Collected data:
(* ===== verification/Subscription.v ===== *)
(** * Subscribing to a client's process data

    [request_measurement_commands] walks a freshly activated pool with three
    nested loops. The theorem says what the walk amounts to: which process
    data the server addresses afterwards, at which element, and which
    measurement commands it sends; and that a client is subscribed once. *)

From S2P Require Import Prelude Ddop Hierarchy ClientState TcServer ServerFacts.

Section subscription.
Context `{DdopApi} `{DdiCodes}.
Implicit Types (st : ClientState) (acc : ClientState * list bus_out).

(** The element [el] lists the process data object [pd] among its children. *)
Definition listed_by (p : pool) (pd el : object) : Prop :=
  pd ∈ objects_of_type DeviceProcessData p /\
  el ∈ objects_of_type DeviceElement p /\
  get_object_id pd ∈ get_child_object_ids el.

(** The process data the server remembers an element for. *)
Definition addressed (pd : object) : bool :=
  is_work_state_ddi (get_ddi pd) || is_section_control_ddi (get_ddi pd) ||
  ((get_ddi pd =? GNSSQuality) && is_settable pd).

(** The commands that subscribe to [pd] at [el]. *)
Definition subscription (c : Z) (pd el : object) (o : bus_out) : Prop :=
  let ddi := get_ddi pd in
  let e := get_element_number el in
  (has_trigger_method pd OnChange = true /\
   (is_work_state_ddi ddi = true \/ is_section_control_ddi ddi = true) /\
   o = send_change_threshold_measurement_command c ddi e 1) \/
  (has_trigger_method pd TimeInterval = true /\ is_work_state_ddi ddi = true /\
   o = send_time_interval_measurement_command c ddi e 1000).

(** [acc] turns into [acc'] by entries for references in [R] and the
    commands [msgs] of these references. *)
Definition subscribed (R : object -> object -> Prop)
    (msgs : object -> object -> list bus_out) acc acc' : Prop :=
  exists m, acc'.1 = with_ddiToElementNumber m acc.1 /\
  (forall d, is_Some (m !! d) <->
     is_Some (ddiToElementNumber acc.1 !! d) \/
     exists pd el, R pd el /\ get_ddi pd = d) /\
  (forall d e, m !! d = Some e ->
     ddiToElementNumber acc.1 !! d = Some e \/
     exists pd el, R pd el /\ get_ddi pd = d /\ get_element_number el = e) /\
  (forall o, o ∈ acc'.2 <->
     o ∈ acc.2 \/ exists pd el, R pd el /\ o ∈ msgs pd el).

Lemma subscribed_refl msgs acc : subscribed (fun _ _ => False) msgs acc acc.
Proof.
  exists (ddiToElementNumber acc.1). split_and!; try naive_solver.
  by destruct acc as [[] ?].
Qed.

Lemma subscribed_trans msgs R1 R2 acc acc1 acc2 :
  subscribed R1 msgs acc acc1 -> subscribed R2 msgs acc1 acc2 ->
  subscribed (fun pd el => R1 pd el \/ R2 pd el) msgs acc acc2.
Proof.
  intros (m1 & Hst1 & Hd1 & He1 & Ho1) (m2 & Hst2 & Hd2 & He2 & Ho2).
  exists m2. rewrite Hst1 in Hd2, He2. cbn [ddiToElementNumber with_ddiToElementNumber] in *.
  split_and!.
  - rewrite Hst2, Hst1. done.
  - intros d. rewrite Hd2, Hd1. naive_solver.
  - intros d e [He|?]%He2; [apply He1 in He|]; naive_solver.
  - intros o. rewrite Ho2, Ho1. naive_solver.
Qed.

Lemma subscribed_ext msgs (R1 R2 : object -> object -> Prop) acc acc' :
  (forall pd el, R1 pd el <-> R2 pd el) ->
  subscribed R1 msgs acc acc' -> subscribed R2 msgs acc acc'.
Proof.
  intros HR (m & Hst & Hd & He & Ho). exists m. split_and!; [done|..].
  - intros d. rewrite Hd. by setoid_rewrite HR.
  - intros d e Hm%He. by setoid_rewrite <- HR.
  - intros o. rewrite Ho. by setoid_rewrite HR.
Qed.

Lemma subscribed_foldl {A} msgs (body : ClientState * list bus_out -> A ->
    ClientState * list bus_out) (R : A -> object -> object -> Prop) (l : list A) acc :
  (forall acc x, x ∈ l -> subscribed (R x) msgs acc (body acc x)) ->
  subscribed (fun pd el => exists x, x ∈ l /\ R x pd el) msgs acc (foldl body acc l).
Proof.
  revert acc. induction l as [|x l IH]; intros acc Hb; simpl.
  - eapply subscribed_ext; [|apply subscribed_refl]. set_solver.
  - eapply subscribed_ext; [|eapply subscribed_trans;
      [apply Hb; left|apply IH; intros; apply Hb; by right]].
    intros pd el. set_solver.
Qed.

(** The innermost body, for either set of commands. *)
Lemma subscribed_child msgs pd el acc (child : Z) :
  subscribed (fun pd' el' => pd' = pd /\ el' = el /\ child = get_object_id pd) msgs acc
    (if child =? get_object_id pd
     then (set_element_number_for_ddi (get_ddi pd) (get_element_number el) acc.1,
           acc.2 ++ msgs pd el)
     else acc).
Proof.
  destruct (Z.eqb_spec child (get_object_id pd)) as [Heq|Hne].
  - exists (<[get_ddi pd := get_element_number el]> (ddiToElementNumber acc.1)).
    cbn [fst snd]. split_and!; [done|..].
    + intros d. destruct (decide (get_ddi pd = d)) as [<-|].
      * rewrite lookup_insert_eq. naive_solver.
      * rewrite lookup_insert_ne by done. naive_solver.
    + intros d e. destruct (decide (get_ddi pd = d)) as [<-|].
      * rewrite lookup_insert_eq. naive_solver.
      * rewrite lookup_insert_ne by done. naive_solver.
    + intros o. rewrite elem_of_app. naive_solver.
  - eapply subscribed_ext; [|apply subscribed_refl]. naive_solver.
Qed.

Definition work_state_commands (c : Z) (pd el : object) : list bus_out :=
  (if has_trigger_method pd OnChange
   then [send_change_threshold_measurement_command c (get_ddi pd) (get_element_number el) 1]
   else []) ++
  (if has_trigger_method pd TimeInterval
   then [send_time_interval_measurement_command c (get_ddi pd) (get_element_number el) 1000]
   else []).

Definition section_control_commands (c : Z) (pd el : object) : list bus_out :=
  if has_trigger_method pd OnChange
  then [send_change_threshold_measurement_command c (get_ddi pd) (get_element_number el) 1]
  else [].
(* ===== verification/ServerInvariant.v ===== *)
(** * Activation and the invariant of the server

    What a successful activation registers, when it is rejected, and the
    invariant of every state the server can reach through its entry points,
    in any order and from any number of clients: each registered client
    satisfies the class invariant [wf]. *)

From S2P Require Import Prelude Ddop Hierarchy ClientState TcServer ServerFacts.
From S2P Require Import Setpoints Activation Subscription.

Section activated.
Context `{DdopApi} `{DdiCodes}.
Implicit Types (st : ClientState) (p : pool).

Lemma count_sections_length p :
  count_sections p = u8 (zlength (section_element_numbers p)).
Proof.
  unfold count_sections.
  assert (forall l (k : Z), foldl (fun n (_ : Z) => u8 (n + 1)) (u8 k) l = u8 (k + zlength l)) as Hl.
  { induction l as [|x l IH]; intros k; cbn [foldl].
    - f_equal. unfold zlength. simpl. lia.
    - replace (u8 (u8 k + 1)) with (u8 (k + 1)) by width.
      rewrite IH. f_equal. unfold zlength. simpl. lia. }
  apply (Hl (section_element_numbers p) 0).
Qed.

(** After [i] rounds of the mapping loop. *)
Definition mapped (elements : list Z) st0 (i : Z) st : Prop :=
  wf st /\
  (exists v m, st = with_elementToSection m (with_sectionToElementNumber v st0)) /\
  (forall s, 0 <= s < i -> zlookup (sectionToElementNumber st) s = zlookup elements s) /\
  (forall e s, elementToSection st !! e = Some s ->
     0 <= s < i /\ zlookup elements s = Some e) /\
  (forall s e, 0 <= s < i -> zlookup elements s = Some e ->
     is_Some (elementToSection st !! e)).
(** *** What it may be sent *)

(** On a demand for its sections: whether any is on, the sixteen states of a
    block, three standing for a section that it does not have, or the state of
    one section at its element. *)
Inductive section_message (ss : list bool) (c : Z) (named : Z -> Prop) st : bus_out -> Prop :=
  | OverallState e (on : bool) :
      declared st SetpointWorkState e ->
      section_message ss c named st
        (send_set_value c SetpointWorkState e (if on then 1 else 0))
  | BlockStates b d e v :
      0 <= b < number_of_blocks st ->
      d = SetpointCondensedWorkState1_16 + b \/
        (d = ActualCondensedWorkState1_16 + b /\ settable_data st d) ->
      declared st d e -> is_u32 v ->
      (forall j, 0 <= j < 16 -> bit_pair v j =
         if 16 * b + j <? numberOfSections st
         then demanded ss (16 * b + j) (get_section_setpoint_state (16 * b + j) st)
         else NOT_INSTALLED) ->
      section_message ss c named st (send_set_value c d e v)
  | SectionState s e :
      0 <= s < numberOfSections st -> settable_data st ActualWorkState ->
      get_element_number_for_section s st = e -> e <> 0 ->
      e ∈ section_element_numbers (cs_pool st) \/ named e ->
      section_message ss c named st
        (send_set_value c ActualWorkState e
           (if demanded ss s (get_section_setpoint_state s st) =? ON then 1 else 0)).

(** On a call. *)
Definition message_for (call : server_call) (c : Z) (named : Z -> Prop) st (o : bus_out) : Prop :=
  match call with
  | Request =>
      are_measurement_commands_sent st = false /\
      exists pd el, listed_by (cs_pool st) pd el /\ subscription c pd el o
  | UpdateSections ss => is_section_control_enabled st = true /\ section_message ss c named st o
  | UpdateControlEnabled enabled =>
      exists e, declared st SectionControlState e /\
        o = send_set_value c SectionControlState e (if enabled then 1 else 0)
  | SendGnss quality =>
      exists e, declared st GNSSQuality e /\ o = send_set_value c GNSSQuality e quality
  | _ => False
  end.

Lemma described_declared named st d :
  described named st -> has_element_number_for_ddi d st = true ->
  declared st d (get_element_number_for_ddi d st).
Proof.
  intros Hd. unfold has_element_number_for_ddi, get_element_number_for_ddi.
  rewrite bool_decide_eq_true. intros [e He]. rewrite He. exact (de_ddis _ _ Hd d e He).
Qed.
Lemma unsubscribed_update ss c st :
  wf st -> is_section_control_enabled st = true -> ddiToElementNumber st = ∅ ->
  (update_client_section_states ss c st).2 =
    if uses_per_element_control st then element_messages ss c st else [].
Proof.
  intros Hwf Hauto Hd. destruct (decide (0 < numberOfSections st)) as [Hpos|Hz].
  - destruct (update_client_section_states_told ss c st Hwf Hauto Hpos) as [_ ->].
    unfold told_blocks, element_messages.
    induction (filter _ _) as [|b bs IH] using rev_ind; [by destruct (uses_per_element_control st)|].
    rewrite foldl_snoc, fmap_app, concat_app. unfold tell_next at 1. cbn [snd]. rewrite IH.
    unfold tell_block, has_element_number_for_ddi. rewrite Hd, lookup_empty, andb_false_r.
    cbn [andb snd fmap list_fmap concat]. rewrite unsubscribed_block by exact Hd.
    change (uses_per_element_control (apply_demand ss st)) with (uses_per_element_control st).
    destruct (uses_per_element_control st); [by rewrite app_nil_r|done].
  - pose proof (wf_number _ Hwf) as Hn8. unfold is_u8 in Hn8.
    assert (Hzero : numberOfSections st = 0) by lia.
    unfold update_client_section_states, element_messages, number_of_blocks,
      get_number_of_sections.
    rewrite Hauto, Hzero. by destruct (uses_per_element_control st).
Qed.

Lemma unchanged_again ss c st st' :
  wf st -> numberOfSections st' = numberOfSections st ->
  (forall i, 0 <= i < numberOfSections st -> get_section_setpoint_state i st' =
     demanded ss i (get_section_setpoint_state i st)) ->
  update_client_section_states ss c st' = (st', []).
Proof.
  intros Hwf Hn Hs. apply unchanged_loop. intros i d Hi Hd. rewrite Hn in Hi.
  rewrite Hs by done. unfold demanded. rewrite Hd. by destruct d.
Qed.
(** The other setters are not: a subnet, version or code set with a save
    that fails is reported as not set, but stays in memory. The version is
    legal in every case. *)
Theorem set_keeps_unsaved (env : SaveEnv) (s : Settings) (subnet : Z * Z * Z) (version : Z)
    (code : list Z) (Hopen : open_ok env = false)
    (Hpath : get_filename_path (paths env) settings_json <> None)
    (Hversion : is_u8 version) :
  (exists s', set_subnet env subnet true s = (Returns false, s', []) /\
              get_subnet s' = subnet) /\
  (exists s', set_tc_version env version true s = (Returns false, s', []) /\
              0 <= get_tc_version s' <= 4 /\ (version <= 4 -> get_tc_version s' = version)) /\
  (exists s', set_language_code env code true s = (Returns false, s', []) /\
              get_language_code s' = code) /\
  (exists s', set_country_code env code true s = (Returns false, s', []) /\
              get_country_code s' = code).
Proof.
  assert (Hsave : forall s, save env s = (Returns false, [])).
  { intros s0. unfold save. destruct (get_filename_path _ _); [|done]. by rewrite Hopen. }
  unfold set_subnet, set_tc_version, set_language_code, set_country_code, maybe_save.
  rewrite !Hsave. split_and!; eexists; try done. split_and!; [done|..]; simpl;
    unfold DEFAULT_TC_VERSION, is_u8 in *; destruct (Z.ltb_spec 4 version); lia.
Qed.
End facts.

Work to complete
Copy the entries above exactly, but only from the line holding "Definition subscription (c" through the line holding "(is_work_state_ddi ddi = true", both included.

Solution
Definition subscription (c : Z) (pd el : object) (o : bus_out) : Prop :=
  let ddi := get_ddi pd in
  let e := get_element_number el in
  (has_trigger_method pd OnChange = true /\
   (is_work_state_ddi ddi = true \/ is_section_control_ddi ddi = true) /\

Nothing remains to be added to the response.